Ce qui arrivera dans ces circonstances est, bien entendu, impossible à prévoir, d’autant plus que les risques de conflit abondent. Si les deux pays continuent sur leur chemin actuel – armer les fournisseurs favorisés dans une offre désespérée pour protéger les intérêts à long terme – les pétro-états fortement armés peuvent également devenir plus craintifs, ou envieux, de leurs voisins (aussi bien équipés). Tant avec les États-Unis que la Chine déployant un nombre croissant de conseillers militaires et d’instructeurs pour ces pays, l’étape pourrait être mise sur l’engagement mutuel dans des guerres locales et des conflits frontaliers. Ni Pékin ni Washington ne souhaitent une telle implication, mais la logique de la diplomatie armes contre pétrole en fait un risque inévitable.

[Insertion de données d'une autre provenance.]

Lemma length_replaceEndingTION segs : length (replaceEndingTION segs).1 = length segs.
Proof. unfold replaceEndingTION. rule_cases; [|done]. rewrite length_tailSplice by done. cbn; lia. Qed.

(** The suffix stage never shortens a word-part and lengthens it by at most
    one segment: the lengthening rules (TY, LY, A, AY, Y) all leave an
    ending in H that every later rule leaves alone. *)
Lemma suffixRules_length segs :
  length segs <= length (suffixRules segs).1 <= S (length segs).
Proof.
  rewrite suffixRules_run.
  change [replaceAllERWithAH; replaceAllIRWithAR; ?t; ?y; ?l; ?a; ?ay; ?e]
    with ([replaceAllERWithAH; replaceAllIRWithAR; t] ++ [y; l; a; ay; e]).
  rewrite runStages_app.
  assert (Hk : length (runStages [replaceAllERWithAH; replaceAllIRWithAR;
                 (fun s => (replaceEndingTION s).1)] segs) = length segs).
  { apply length_runStages. repeat constructor; intros s;
      first [apply length_replacePairLoop; done | apply length_replaceEndingTION]. }
  assert (GrowsToH (runStages [(fun s => (replaceEndingTY s).1); replaceEndingLY;
            (fun s => (applyEndingAH s).1); (fun s => (replaceEndingAY s).1);
            (fun s => (replaceEndingYToEH s).1)])) as Hg by (apply GrowsToH_runStages; stages_ok).
  destruct (growsH_step (GrowsToH := Hg) (runStages [replaceAllERWithAH; replaceAllIRWithAR;
    (fun s => (replaceEndingTION s).1)] segs)) as [-> | [Hl _]]; lia.
Qed.

(** ** Termination of the replace-all loops *)

(** C27. The in-place loop of [replaceAllERWithAH] terminates within
    [length segs] iterations: every iteration advances the index and the
    loop stops at [length segs - 1], so any fuel from [length segs] on
    gives the same array, the one [replaceAllERWithAH] returns. *)
Theorem replaceAllERWithAH_fuel segs fuel :
  length segs <= fuel -> replacePairLoop "E" "R" ⟦"AH"⟧ fuel 0 segs = replaceAllERWithAH segs.
Proof.
  intros H. unfold replaceAllERWithAH. rewrite replacePairLoop_ref by done.
  exact (replacePairLoop_app "E" "R" ⟦"AH"⟧ eq_refl fuel [] segs H).
Qed.

(** ENTERTAINER with twice the fuel the model gives the loop. *)
Lemma replaceAllERWithAH_fuel_witness :
  replacePairLoop "E" "R" ⟦"AH"⟧ 22 0 (segFromString ⟦"entertainer"⟧ true)
  = replaceAllERWithAH (segFromString ⟦"entertainer"⟧ true).
Proof. apply replaceAllERWithAH_fuel. vm_compute. lia. Defined.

Puis, il n’est pas difficile de l’imager dans un moment à venir où les États-Unis et la Chine sont fermés dans une lutte mondiale sur les réserves de pétrole restantes de la planète. En effet, de nombreux officiels à Washington pensent qu’une telle collision est presque inévitable. « La focalisation à court terme de la Chine sur la préparation pour des éventualités dans le Détroit de Taïwan… est un conducteur important de sa modernisation [militaire] », a noté le Département de la Défense dans l’édition 2008 de son rapport annuel « La puissance militaire de la République populaire de Chine ». « Toutefois, l’analyse des acquisitions militaires et de la pensée stratégique suggère que Pékin développe également des capacités à utiliser dans d’autres éventualités, comme un conflit sur les ressources… »

« Le conflit ou la coopération entre les Etats-Unis et la Chine est sans doute l'une des plus importantes questions géopolitiques du XXIe siècle. »

Le conflit sur les réserves pétrolières planétaires n’est pas, cependant, le seul chemin que le nouveau statut d’énergie de la Chine pourrait ouvrir. Il est possible d’imaginer un avenir dans lequel la Chine et les États-Unis coopèrent dans la poursuite des alternatives du pétrole qui obvieraient au besoin la nécessité de diriger les sommes considérables dans les courses d’armements navals et militaires. Le président Obama et son homologue chinois, Hu Jintao, semblaient entrevoir une telle possibilité lorsqu’ils ont convenu en novembre dernier, au cours d’un sommet économique de Pékin, de collaborer dans le développement des carburants alternatifs et des systèmes de transport.

À ce stade, seulement une chose est claire : la grande dépendance de la Chine au pétrole importé, le plus grand risque de conflit avec les États-Unis, qui s’appuie sur les mêmes fournisseurs d’énergie de plus en plus problématiques. Plus grande sera sa dépendance au charbon, moins confortable deviendra notre planète. En mettant d’avantage l’accent sur les carburants alternatifs, elle peut, probablement, en faire le domaine de la Chine du XXIe siècle. À ce stade, comment la Chine répartira ses besoins énergétiques parmi les divers carburants candidats demeure inconnu. Quel que soit son choix, cependant, les décisions sur l’énergie de la Chine agiteront le monde.

Michael T. Klare

Michael T. Klare est professeur d’études sur la paix et la sécurité dans le monde au Hampshire College et l’auteur, plus récemment, de Rising Powers, Shrinking Planet. Son précédent livre, Blood and Oil, a donné un film documentaire et est disponible sur bloodandoilmovie.com. Pour réécouter la discussion de Michael T. Klare à propos de la domination de la superpuissance d’énergie de la Chine dans la dernière interview audio TomCast de Timothy MacBain, cliquez ici ou, pour le télécharger vers votre iPod, ici.